Marchese — who trained as a honey sommelier during a three-year course with the Italian National Registry of Experts in the Sensory Analysis of Honey and founded The American Honey Tasting Society — was recently hired by the National Honey Board to explain the finer points of the food at culinary institutes and conferences around the country.

“It is the biggest honor of my entire life,” she says.

And one that is a long time coming. Marchese was working in graphics and product development in New York City when a neighbor introduced her to beekeeping in 2000. According to the U.S. Department of Agriculture, there are 125,000 beekeepers in the United States with more than a million beehives. Most of the beekeepers are hobbyists, which is how Marchese began, with one hive. Gradually, however, her hobby began taking over her life and in 2003 she began producing honey formally and selling it wholesale and from her website. Among the companies she has sold her products to are Williams-Sonoma, White Flower Farm and Zingerman’s. Her beeswax lip balm is featured at the Delamar Southport.

“When I started, people were not intensely interested in farm-to-table,” she says, “and I had a hard time getting people interested.”

But the farm-to-table movement took off around 2008-09, she says, and about three years later the American public caught up with something that commercial beekeepers had been noticing since 2006: The honeybees were disappearing. This had to do with stress on the hives — which are driven to farms — and the chemicals used on the flowers that the bees pollinate, Marchese says. It does not affect the backyard beekeeper such as herself.

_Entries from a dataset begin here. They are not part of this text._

(** * Latin-hypercube designs: a model of [design.py]

    The development embeds [generate_lhs], [Design.__init__] and
    [Design.write_files] of [src/design.py] and states the properties of the
    design pipeline over that embedding.

    Conventions.
    - A Python [str] is a [string]; an [int] is a [Z].
    - A float is an exact rational: rounding, overflow and underflow are not
      modelled, so what is stated of a number holds of the double up to
      these.  The quotient of two numpy scalars also ranges over the IEEE
      special values, which is what the type [float64] adds; a quotient of
      finite numbers by a number other than zero stays finite here.
    - R is taken to be installed and to print numbers: the sampler sees the
      exit status of a run and the numbers on its lines.
    - The effects of the program (standard output, the file system, the runs
      of the R interpreter, the calls of [write_module_inputs]) are kept in a
      [world]; a computation maps a world to a world and either a value or
      the exception that stopped it, so that what was already done when an
      exception is raised stays visible. *)

From Stdlib Require Import List String Ascii ZArith QArith Lia Lqa Bool.
From Stdlib Require Import DecimalString DecimalZ DecimalPos.
Import ListNotations.

Local Open Scope list_scope.
Local Open Scope string_scope.

(** ** Python values *)

Module Py.

(** The subscript of a failed lookup: an [int] or a [str]. *)
Inductive key :=
| KInt (z : Z)
| KStr (s : string).

(** The exceptions the module can raise.  A [CalledProcessError] shows its
    exit status and its command. *)
Inductive exn :=
| KeyError (k : key)
| IndexError
| TypeError
| ValueError
| CalledProcessError (returncode : Z) (cmd : list string).

Inductive result (A : Type) :=
| Ok (a : A)
| Raise (e : exn).
Arguments Ok {A} a.
Arguments Raise {A} e.

Definition and_then {A B} (r : result A) (k : A -> result B) : result B :=
  match r with
  | Ok a => k a
  | Raise e => Raise e
  end.

(** [str(i)] for an [int]. *)
Definition str_int (z : Z) : string := NilZero.string_of_int (Z.to_int z).

(** [range(n)]: empty when [n <= 0]. *)
Definition range (n : Z) : list Z := map Z.of_nat (seq 0 (Z.to_nat n)).

(** [l[i]] for a list. *)
Definition index {A} (l : list A) (i : Z) : result A :=
  match nth_error l (Z.to_nat i) with
  | Some x => if Z.leb 0 i then Ok x else Raise IndexError
  | None => Raise IndexError
  end.

(** A dict literal with [int] keys, subscripted: [{k1: v1, ...}[k]]. *)
Fixpoint subscript {A} (tbl : list (Z * A)) (k : Z) : result A :=
  match tbl with
  | [] => Raise (KeyError (KInt k))
  | (k', v) :: tbl' => if Z.eqb k' k then Ok v else subscript tbl' k
  end.

(** *** Dicts with [str] keys

    A dict keeps its keys in insertion order, and [write_files] iterates
    over one: it is an association list without repeated keys. *)
Section Dict.
Context {V : Type}.

Definition dict := list (string * V).

(** [d[k]] *)
Fixpoint getitem (d : dict) (k : string) : result V :=
  match d with
  | [] => Raise (KeyError (KStr k))
  | (k', v) :: d' => if String.eqb k' k then Ok v else getitem d' k
  end.

(** [d[k] = v]: a known key keeps its place, a new one goes last. *)
Fixpoint setitem (d : dict) (k : string) (v : V) : dict :=
  match d with
  | [] => [(k, v)]
  | (k', v') :: d' =>
      if String.eqb k' k then (k', v) :: d' else (k', v') :: setitem d' k v
  end.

Today, she has 13 hives, each of which buzzes with sex — or, more accurately, the sexual division of labor. Each hive has a queen, a fertile female who lives three to five years and whose sole job is to lay eggs. The other females are infertile workers who live for about 45 days. The first half of their lives is spent as house bees tending the queen, the young and the hive. In the second half, they become forager bees — with some serving as scouts — gathering nectar for honey, tree sap for caulking and water and pollen (a protein source) for the young.

A small portion of the colony — about 10 to 15 percent — is made up of males (drones), who fly off to another family to impregnate that hive’s queen and promptly die. During these mating flights, Marchese says, a queen might mate with 14 to 20 drones successively.

Because of the brevity of a bee’s lifespan, “you always have to have a queen,” Marchese says. If a queen dies — or is killed off — the worker bees can create another queen out of a fertilized egg no more than three days old, whom they nurture with a secretion of royal jelly in a peanut-size cell.

While the workers continue to store the nectar in the cells of the wax honeycombs — fanning them with their wings to create the thick honey and sealing them with wax — Marchese keeps adding shallow boxes, each of which has nine frames, for their product. In the fall, she harvests the excess honey. (According to the National Honey Board, a hive will produce on average a surplus of 80 pounds each year.) In her new barn, or honey house, Marchese removes the frames and after scraping the caps off with a knife, places the frames into a hand-cranked extractor, which releases the honey by centrifugal force through a spigot into a bucket. The honey is then strained, bottled and labeled. This is where Marchese’s background in graphics and product development has come in handy.

“I saw an opportunity to take honey to a whole new level with attractive bottling and labeling,” says the author of “Honey Bee: Lessons From an Accidental Beekeeper” and (with Kim Flottum) “The Honey Connoisseur.”

For Marchese, beekeeping is like life: It’s all about the experience. It’s the reason she enjoys New Year’s Eve.

“There’s something magical about that time. It’s not a holiday where you have to buy a lot of things.”

Instead, she can kick back with a glass of Champagne, garnished with a piece of honeycomb and a platter of fruit, cheese, nuts and honey.

“A good experience to me is food and friends.”